As you discovered, `np.array`

tries to create a 2d array when given something like

```
A = np.array([[1,2],[3,4]],dtype=object)
```

You have apply some tricks to get around this default behavior.

One is to make the sublists variable in length. It can’t make a 2d array from these, so it resorts to the object array:

```
In [43]: A=np.array([[1,2],[],[1,2,3,4]])
In [44]: A
Out[44]: array([[1, 2], [], [1, 2, 3, 4]], dtype=object)
```

And you can then append values to each of those lists:

```
In [45]: for i in A: i.append(34)
In [46]: A
Out[46]: array([[1, 2, 34], [34], [1, 2, 3, 4, 34]], dtype=object)
```

`np.empty`

also creates an object array:

```
In [47]: A=np.empty((3,),dtype=object)
In [48]: A
Out[48]: array([None, None, None], dtype=object)
```

But you then have to be careful how you change the elements to lists. `np.fill`

is tempting, but has problems:

```
In [49]: A.fill([])
In [50]: A
Out[50]: array([[], [], []], dtype=object)
In [51]: for i in A: i.append(34)
In [52]: A
Out[52]: array([[34, 34, 34], [34, 34, 34], [34, 34, 34]], dtype=object)
```

It turns out that `fill`

puts the same list in all slots, so modifying one modifies all the others.
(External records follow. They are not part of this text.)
(** X2. Each probe writes only its own two fields of testResults: whenever
    RdtscTiming, TimestampTiming or AperfTiming returns, the four fields of
    the other two probes, the debug log and the thread's affinity, IRQL and
    interrupt flag are as it found them. *)
Theorem probes_write_only_their_fields :
  forall (hw : Platform) (w w' : World),
    (RdtscTiming hw w = Done (tt, w') ->
     TimestampResult w' = TimestampResult w /\
     AperfResult w' = AperfResult w /\
     DebugLog w' = DebugLog w /\
     thread_context w' = thread_context w) /\
    (TimestampTiming hw w = Done (tt, w') ->
     RdtscResult w' = RdtscResult w /\
     AperfResult w' = AperfResult w /\
     DebugLog w' = DebugLog w /\
     thread_context w' = thread_context w) /\
    (AperfTiming hw w = Done (tt, w') ->
     RdtscResult w' = RdtscResult w /\
     TimestampResult w' = TimestampResult w /\
     DebugLog w' = DebugLog w /\
     thread_context w' = thread_context w).
Proof.
  intros hw w w'. split; [|split]; intros Hrun.
  - rewrite RdtscTiming_eq, RdtscClassify_eq in Hrun.
    destruct (calibration_delta hw Tsc (Clock w) =? 0); [discriminate|].
    injection Hrun as <-.
    unfold RdtscResult, TimestampResult, AperfResult, thread_context.
    project_world. repeat split.
  - rewrite TimestampTiming_eq, TimestampClassify_eq in Hrun.
    destruct (calibration_delta hw (Msr IA32_TIME_STAMP_COUNTER) (Clock w)
              =? 0); [discriminate|].
    injection Hrun as <-.
    unfold RdtscResult, TimestampResult, AperfResult, thread_context.
    project_world. repeat split.
  - rewrite AperfTiming_eq in Hrun.
    injection Hrun as <-.
    unfold RdtscResult, TimestampResult, AperfResult, thread_context.
    project_world. repeat split.
Qed.

Lemma probes_write_only_their_fields_witness :
  exists w',
    AperfTiming aperf_0_15000 (load_world all_eight) = Done (tt, w') /\
    RdtscResult w' = (0, false) /\
    thread_context w' = (all_eight, PASSIVE_LEVEL, true).
Proof.
  pose proof (AperfTiming_eq aperf_0_15000 (load_world all_eight)) as Hrun.
  destruct (proj2 (proj2 (probes_write_only_their_fields _ _ _)) Hrun)
    as [Hr [_ [_ Hc]]].
  eexists. split; [exact Hrun|].
  split; [exact Hr|exact Hc].
Defined.

(** ** What the accumulated total depends on *)

Lemma loop_total_ext (hw1 hw2 : Platform) (c : Counter) (n : nat) :
  forall (clock : N) (total : Z),
    (forall k : N, (clock <= k < clock + 3 * N.of_nat n)%N ->
                   read_value hw1 c k = read_value hw2 c k) ->
    loop_total hw1 c n clock total = loop_total hw2 c n clock total.
Proof.
  induction n as [|n IH]; intros clock total Hagree.
  - reflexivity.
  - cbn [loop_total].
    rewrite (Hagree clock) by lia.
    rewrite (Hagree (clock + 2)%N) by lia.
    apply IH. intros k Hk. apply Hagree. lia.
Qed.

(** X3. The RDTSC probe depends on the platform only through the values
    the RDTSC instruction delivers during the probe's own 75003 events, and
    the TSC-register probe only through the values of that register: two
    platforms that agree there give the same outcome, whatever their other
    counters and their processor enumeration. *)
Theorem ratio_probe_reads_own_counter_only :
  forall (hw1 hw2 : Platform) (w : World),
    ((forall k : N, (Clock w <= k < Clock w + 75003)%N ->
                    counter_value hw1 Tsc k = counter_value hw2 Tsc k) ->
     RdtscTiming hw1 w = RdtscTiming hw2 w) /\
    ((forall k : N, (Clock w <= k < Clock w + 75003)%N ->
                    counter_value hw1 (Msr IA32_TIME_STAMP_COUNTER) k
                    = counter_value hw2 (Msr IA32_TIME_STAMP_COUNTER) k) ->
     TimestampTiming hw1 w = TimestampTiming hw2 w).
Proof.
  intros hw1 hw2 w.
  assert (Hgen : forall c,
            (forall k : N, (Clock w <= k < Clock w + 75003)%N ->
                           counter_value hw1 c k = counter_value hw2 c k) ->
            probe_total hw1 c (Clock w) = probe_total hw2 c (Clock w) /\
            calibration_delta hw1 c (Clock w)
            = calibration_delta hw2 c (Clock w)).
  { intros c Hagree.
    assert (Hread : forall k : N, (Clock w <= k < Clock w + 75003)%N ->
                                  read_value hw1 c k = read_value hw2 c k).
    { intros k Hk. unfold read_value. rewrite (Hagree k Hk). reflexivity. }
    split.
    - unfold probe_total. apply loop_total_ext.
      intros k Hk. apply Hread. lia.
    - unfold calibration_delta.
      rewrite (Hread (Clock w)) by lia.
      rewrite (Hread (Clock w + 2)%N) by lia. reflexivity. }
  split; intros Hagree.
  - rewrite !RdtscTiming_eq.
    destruct (Hgen Tsc Hagree) as [-> ->]. reflexivity.
  - rewrite !TimestampTiming_eq.
    destruct (Hgen (Msr IA32_TIME_STAMP_COUNTER) Hagree) as [-> ->].
    reflexivity.
Qed.

Lemma ratio_probe_reads_own_counter_only_witness :
  (forall k : N, (Clock (load_world all_eight) <= k
                  < Clock (load_world all_eight) + 75003)%N ->
                 counter_value bare_metal Tsc k
                 = counter_value lookup_refused Tsc k) /\
  RdtscTiming bare_metal (load_world all_eight)
  = RdtscTiming lookup_refused (load_world all_eight).
Proof.
  assert (H : forall k : N, (Clock (load_world all_eight) <= k
                             < Clock (load_world all_eight) + 75003)%N ->
                            counter_value bare_metal Tsc k
                            = counter_value lookup_refused Tsc k)
    by (intros k _; reflexivity).
  split; [exact H|].
  exact (proj1 (ratio_probe_reads_own_counter_only
                  bare_metal lookup_refused (load_world all_eight)) H).
Defined.

Lemma loop_total_constant (hw : Platform) (c : Counter) (d : Z) (n : nat) :
  forall (clock : N) (total : Z),
    in_range64 total ->
    (forall i : N, (i < N.of_nat n)%N ->
       sub64 (read_value hw c (clock + 3 * i + 2))
             (read_value hw c (clock + 3 * i)) = d) ->
    loop_total hw c n clock total = wrap64 (total + Z.of_nat n * d).
Proof.
  induction n as [|n IH]; intros clock total Hr Hd.
  - cbn [loop_total]. rewrite Z.add_0_r.
    symmetry. apply wrap64_small. exact Hr.
  - cbn [loop_total].
    assert (H0 := Hd 0%N ltac:(lia)).
    replace (clock + 3 * 0 + 2)%N with (clock + 2)%N in H0 by lia.
    replace (clock + 3 * 0)%N with clock in H0 by lia.
    rewrite H0, IH.
    + unfold add64, wrap64.
      rewrite Zplus_mod_idemp_l. f_equal. lia.
    + apply wrap64_range.
    + intros i Hi.
      replace (clock + 3 + 3 * i + 2)%N with (clock + 3 * (i + 1) + 2)%N
        by lia.
      replace (clock + 3 + 3 * i)%N with (clock + 3 * (i + 1))%N by lia.
      apply Hd. lia.
Qed.

(** The ratio a returning probe stores, with the loop kept folded. *)
Lemma RdtscTiming_done (hw : Platform) (w : World) :
  calibration_delta hw Tsc (Clock w) <> 0 ->
  exists w',
    RdtscTiming hw w = Done (tt, w') /\
    RdtscCalculated (testResults w') = probe_ratio hw Tsc (Clock w).
Proof.
  intros Hne. apply Z.eqb_neq in Hne.
  rewrite RdtscTiming_eq, RdtscClassify_eq, Hne.
  unfold probe_ratio.
  generalize (mul64 100000 (probe_total hw Tsc (Clock w))
              / calibration_delta hw Tsc (Clock w)).
  intros q. eexists. split; reflexivity.
Qed.

Lemma TimestampTiming_done (hw : Platform) (w : World) :
  calibration_delta hw (Msr IA32_TIME_STAMP_COUNTER) (Clock w) <> 0 ->
  exists w',
    TimestampTiming hw w = Done (tt, w') /\
    TimestampCalculated (testResults w')
    = probe_ratio hw (Msr IA32_TIME_STAMP_COUNTER) (Clock w).
Proof.
  intros Hne. apply Z.eqb_neq in Hne.
  rewrite TimestampTiming_eq, TimestampClassify_eq, Hne.
  unfold probe_ratio.
  generalize (mul64 100000
                (probe_total hw (Msr IA32_TIME_STAMP_COUNTER) (Clock w))
              / calibration_delta hw (Msr IA32_TIME_STAMP_COUNTER) (Clock w)).
  intros q. eexists. split; reflexivity.
Qed.

Lemma probe_ratio_constant (hw : Platform) (c : Counter) (n : N) (d : Z) :
  (forall i : N, (i < 25000)%N ->
     sub64 (read_value hw c (n + 3 + 3 * i + 2))
           (read_value hw c (n + 3 + 3 * i)) = d) ->
  2500000000 * d < 2 ^ 64 ->
  probe_ratio hw c n = 2500000000 * d / calibration_delta hw c n.
Proof.
  intros Hd Hfit.
  assert (H0 : 0 <= d).
  { rewrite <- (Hd 0%N) by lia. apply wrap64_range. }
  unfold probe_ratio, probe_total.
  rewrite (loop_total_constant hw c d).
  - rewrite Z2Nat.id by lia.
    rewrite wrap64_small by lia.
    unfold mul64. rewrite wrap64_small by lia.
    f_equal. lia.
  - unfold in_range64. lia.
  - intros i Hi. apply Hd. lia.
Qed.

(** X4. When every round of a ratio probe's loop measures the same cost
    [d], the accumulated total is 25000 * d, and as long as
    100000 * 25000 * d fits in 64 bits the stored ratio is
    2500000000 * d / calibration. *)
Theorem constant_round_cost_ratio :
  forall (hw : Platform) (w : World) (d : Z),
    2500000000 * d < 2 ^ 64 ->
    (calibration_delta hw Tsc (Clock w) <> 0 ->
     (forall i : N, (i < 25000)%N ->
        sub64 (read_value hw Tsc (Clock w + 3 + 3 * i + 2))
              (read_value hw Tsc (Clock w + 3 + 3 * i)) = d) ->
     exists w',
       RdtscTiming hw w = Done (tt, w') /\
       RdtscCalculated (testResults w')
       = 2500000000 * d / calibration_delta hw Tsc (Clock w)) /\
    (calibration_delta hw (Msr IA32_TIME_STAMP_COUNTER) (Clock w) <> 0 ->
     (forall i : N, (i < 25000)%N ->
        sub64 (read_value hw (Msr IA32_TIME_STAMP_COUNTER)
                          (Clock w + 3 + 3 * i + 2))
              (read_value hw (Msr IA32_TIME_STAMP_COUNTER)
                          (Clock w + 3 + 3 * i)) = d) ->
     exists w',
       TimestampTiming hw w = Done (tt, w') /\
       TimestampCalculated (testResults w')
       = 2500000000 * d
         / calibration_delta hw (Msr IA32_TIME_STAMP_COUNTER) (Clock w)).
Proof.
  intros hw w d Hfit. split; intros Hne Hd.
  - destruct (RdtscTiming_done hw w Hne) as [w' [Hrun Hc]].
    exists w'. split; [exact Hrun|]. rewrite Hc.
    exact (probe_ratio_constant hw Tsc (Clock w) d Hd Hfit).
  - destruct (TimestampTiming_done hw w Hne) as [w' [Hrun Hc]].
    exists w'. split; [exact Hrun|]. rewrite Hc.
    exact (probe_ratio_constant hw (Msr IA32_TIME_STAMP_COUNTER)
                                (Clock w) d Hd Hfit).
Qed.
You can get the same problem with a list of lists:

```
In [53]: B=[[]]*3
In [54]: B
Out[54]: [[], [], []]
In [55]: for i in B: i.append(34)
In [56]: B
Out[56]: [[34, 34, 34], [34, 34, 34], [34, 34, 34]]
```

The proper way to initial the `empty`

`A`

is with an iteration, e.g.

```
In [65]: A=np.empty((3,),dtype=object)
In [66]: for i,v in enumerate(A): A[i]=[v,i]
In [67]: A
Out[67]: array([[None, 0], [None, 1], [None, 2]], dtype=object)
In [68]: for v in A: v.append(34)
In [69]: A
Out[69]: array([[None, 0, 34], [None, 1, 34], [None, 2, 34]], dtype=object)
```

It’s a little unclear from the question and comments whether you want to append to the lists, or append lists to the array. I’ve just demonstrated appending to the lists.

There is an `np.append`

function, which new users often misuse. It isn’t a substitute for list append. It is a front end to `np.concatenate`

. It is not an in-place operation; it returns a new array.

Also defining a list to add with it can be tricky:

```
In [72]: np.append(A,[[1,23]])
Out[72]: array([[None, 0, 34], [None, 1, 34], [None, 2, 34], 1, 23], dtype=object)
```

You need to construct another object array to concatenate to the original, e.g.

```
In [76]: np.append(A,np.empty((1,),dtype=object))
Out[76]: array([[None, 0, 34], [None, 1, 34], [None, 2, 34], None], dtype=object)
```

In all of this, an array of lists is harder to construct than a list of lists, and no easier, or faster, to manipulate. You have to make it a 2d array of lists to derive some benefit.

```
In [78]: A[:,None]
Out[78]:
array([[[None, 0, 34]],
[[None, 1, 34]],
[[None, 2, 34]]], dtype=object)
```

You can reshape, transpose, etc an object array, where as creating and manipulating a list of lists of lists gets more complicated.

```
In [79]: A[:,None].tolist()
Out[79]: [[[None, 0, 34]], [[None, 1, 34]], [[None, 2, 34]]]
```

===

As shown in https://stackoverflow.com/a/57364472/901925, `np.frompyfunc`

is a good tool for creating an array of objects.